In Nepal, a conservation milestone for the one-horned rhino

Nepal’s population of endangered one-horned rhinoceros has grown by more than a hundred over the past six years, officials said, with campaigners hailing the increase as a conservation “milestone”. Following the population increase in recent decades, the rhino’s status has improved from endangered to vulnerable.
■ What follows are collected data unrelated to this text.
(* ===== verification/Documents.v ===== *)
(** * Document operations: from the payloads to the documents of an index

    [crates/milli-core/src/update/new/indexer/document_operation.rs] (the
    operations of the payloads, grouped by document), [guess_primary_key.rs],
    [de.rs] and [documents/primary_key.rs] (the id of a document),
    [update/new/document.rs] and [document_change.rs] (versions and changes), and
    [update/new/extract/documents.rs] with [indexer/extract.rs] (writing the
    documents and the distribution of the fields), [update/new/vector_document.rs]
    and [vector/parsed_vectors.rs] (the vectors that documents carry).

    That a batch of payloads has the effect of the payloads one after the other
    is in [DocumentsSpec]. *)

From S2P Require Import Prelude TaskTypes Versions Ids.
From Stdlib Require Import Ascii.
From Stdlib Require String.
Open Scope Z_scope.

(** ** JSON *)

Inductive json :=
| JNull
| JBool (b : bool)
| JU64 (n : Z)
| JI64 (n : Z)
| JF64 (text : string)
| JString (s : string)
| JArray (l : list json)
| JObject (entries : list (string * json)).

(** The parser of JSON: the text of a value, what it means, its entries without
    duplicated keys ([RawMap], which fails on what is not an object), and the
    values of a payload, up to the first syntax error if there is one. *)
Class JsonText := {
  RawValue : Type;
  json_of : RawValue → json;
  raw_map : RawValue → option (list (string * RawValue));
  Payload : Type;
  payload_values : Payload → list RawValue * bool;
  payload_is_empty : Payload → bool;
}.

(** A document: the raw values of its top-level fields. *)
Abbreviation Document := (gmap string RawValue).

Class JsonTextOk `{JsonText} := {
  raw_map_object : ∀ v entries, json_of v = JObject entries → is_Some (raw_map v);
}.

(** ** The id of a document *)

(** What is wrong with the vectors of one embedder: [RawVectorsError], without the
    texts of the parser. *)
Inductive RawVectorsError :=
| DeserializeSeq (index : Z)
| DeserializeKey
| DeserializeRegenerate
| UnknownField (field : string)
| MissingRegenerate
| WrongKind (value : json)
| VectorsParsing.

(** The message of [InvalidVectorsEmbedderConf] is that of the embedder and the error. *)
Inductive DocUserError :=
| SerdeJson
| InvalidVectorsEmbedderConf (document_id embedder : string) (error : RawVectorsError)
| AttributeLimitReached
| DocumentLimitReached
| PrimaryKeyCannotBeChanged (name : string)
| NoPrimaryKeyCandidateFound
| MultiplePrimaryKeyCandidatesFound (candidates : list string)
| UnknownInternalDocumentId (id : Z)
| InvalidDocumentId (v : json)
| MissingDocumentId (primary_key : string) (document : json)
| TooManyDocumentIds (primary_key : string) (document : json).
(* ===== verification/DocumentsSpec.v ===== *)
(** * Document operations: a batch refines its payloads

    The operations of [Documents], grouped by document and written by several
    threads, have the effect of the payloads one after the other. *)

From S2P Require Import Prelude TaskTypes Versions Ids Documents DocumentVectors.
From Stdlib Require Import Ascii.
From Stdlib Require String.
Open Scope Z_scope.

(** ** What the operations of one document amount to *)

Section semantics.
Context `{JsonText}.

(** The document an operation carries. *)
Definition content (v : RawValue) : Document := default ∅ (list_to_map <$> raw_map v).

(** The effect of one operation on a document, by its visible fields. *)
Definition step_doc (d : option Document) (op : InnerDocOp) : option Document :=
  match op with
  | OpReplace v => Some (visible (content v))
  | OpUpdate v => Some (visible (content v) ∪ default ∅ d)
  | OpDeletion => None
  end.

(** The content of an operation is an object. *)
Definition op_ok (op : InnerDocOp) : Prop :=
  match op with OpReplace v | OpUpdate v => is_Some (raw_map v) | OpDeletion => True end.

Lemma document_of_ok v : is_Some (raw_map v) → document_of v = Ok (content v).
Proof. intros [e He]. unfold document_of, content. by rewrite He. Qed.

Lemma visible_union (a b : Document) : visible (a ∪ b) = visible a ∪ visible b.
Proof. apply delete_union. Qed.

Lemma visible_visible (d : Document) : visible (visible d) = visible d.
Proof. unfold visible. by rewrite delete_delete_eq. Qed.

Lemma step_doc_tombstone op d d' : is_tombstone op = true → step_doc d op = step_doc d' op.
Proof. by destruct op. Qed.

Lemma push_operation_step op po d :
  foldl step_doc d (po_operations (push_operation op po)) = step_doc (foldl step_doc d (po_operations po)) op.
Proof.
  unfold push_operation. cbn [po_operations]. destruct (is_tombstone op) eqn:Ht.
  - by apply step_doc_tombstone.
  - by rewrite foldl_snoc.
Qed.

Lemma append_operations_step ops po d :
  foldl step_doc d (po_operations (append_operations ops po)) =
    foldl step_doc (foldl step_doc d (po_operations po)) ops.
Proof.
  unfold append_operations. cbn [po_operations]. rewrite foldl_app. destruct ops as [|op ops]; [done|].
  destruct (is_tombstone op) eqn:Ht; [|done]. cbn [foldl]. f_equal. by apply step_doc_tombstone.
Qed.

(** Updates only. *)
Definition is_update (op : InnerDocOp) : bool := match op with OpUpdate _ => true | _ => false end.

Lemma updates_versions ops : ∀ data d,
  Forall op_ok ops → Forall is_update ops →
  ∃ data', for_each (λ data future, future ← future; Ok (future ∪ data)) data (operation_content <$> ops) = Ok data' ∧
    foldl step_doc (Some (visible data ∪ d)) ops = Some (visible data' ∪ d).
Proof.
  induction ops as [|op ops IH]; intros data d Hok Hup; [by exists data|].
  inversion Hok as [|?? Ho Hok']; inversion Hup as [|?? Hu Hup']; subst. destruct op as [|v|]; try done.
  cbn [fmap list_fmap operation_content for_each]. rewrite document_of_ok by done. cbn [mbind outcome_bind].
  destruct (IH (content v ∪ data) d Hok' Hup') as (data' & -> & Hd). exists data'. split; [done|].
  rewrite <-Hd, visible_union.
  change (foldl step_doc (Some (visible (content v) ∪ (visible data ∪ d))) ops =
    foldl step_doc (Some ((visible (content v) ∪ visible data) ∪ d)) ops). by rewrite (assoc_L (∪)).
Qed.

Lemma after_tombstone_spec ops d :
  match after_tombstone ops with
  | Some kept =>
      foldl step_doc d ops = foldl step_doc None kept ∧
      (∀ op, op ∈ kept → op ∈ ops) ∧
      (kept = [] ∨ ∃ op rest, kept = op :: rest ∧ op ≠ OpDeletion ∧ Forall is_update rest) ∧
      (∀ op, last ops = Some op → is_update op → kept ≠ [])
  | None => Forall is_update ops
  end.
Proof.
  revert d. induction ops as [|op ops IH]; intros d; [constructor|]. cbn [after_tombstone foldl].
  specialize (IH (step_doc d op)). destruct (after_tombstone ops) as [kept|] eqn:Hat.
  - destruct IH as (-> & Hin & Hk & Hl). split_and!; [done|intros; right; auto|done|].
    intros o Ho. destruct ops as [|o' ops]; [done|]. by apply Hl.
  - destruct op as [v|v|].
    + split_and!; [done|intros ? [->|?]%elem_of_cons; [by left|by right]| |done].
      right. by exists (OpReplace v), ops.
    + by constructor.
    + split_and!; [done|intros; by right| |].
      * destruct ops as [|o ops]; [by left|]. right. inversion IH; subst. exists o, ops.
        split_and!; [done|by destruct o|done].
      * intros o Ho. destruct ops; [|done]. injection Ho as <-. done.
Qed.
According to the results of the latest census, Nepal’s rhino population has risen to 752, from 645 in 2015. Nepal is among only a few countries where greater one-horned rhinos are found. Of the total number of rhinos, more than 90% live in the Chitwan National Park, which is also home to tigers, elephants, leopards and Gangetic gharials (fish-eating crocodiles). The animal was close to extinction in the last century, and its revival in Nepal and India is regarded as one of the greatest conservation success stories in Asia. Thousands of one-horned rhinos once roamed the southern plains, but rampant poaching and human encroachment on their habitat reduced their numbers to around 100 in Nepal in the 1960s. Since 1994, the Himalayan nation has conducted a rhino census once every five years, as authorities stepped up their efforts to boost population numbers for the species listed as vulnerable by the International Union for the Conservation for Nature.

Around 350 experts and forest department officials travelled deep into the forest for about three weeks to tally the rhinos based on a visual headcount. The estimates are based on unique identifying features like sex, size, horn, ear shapes and skin folds.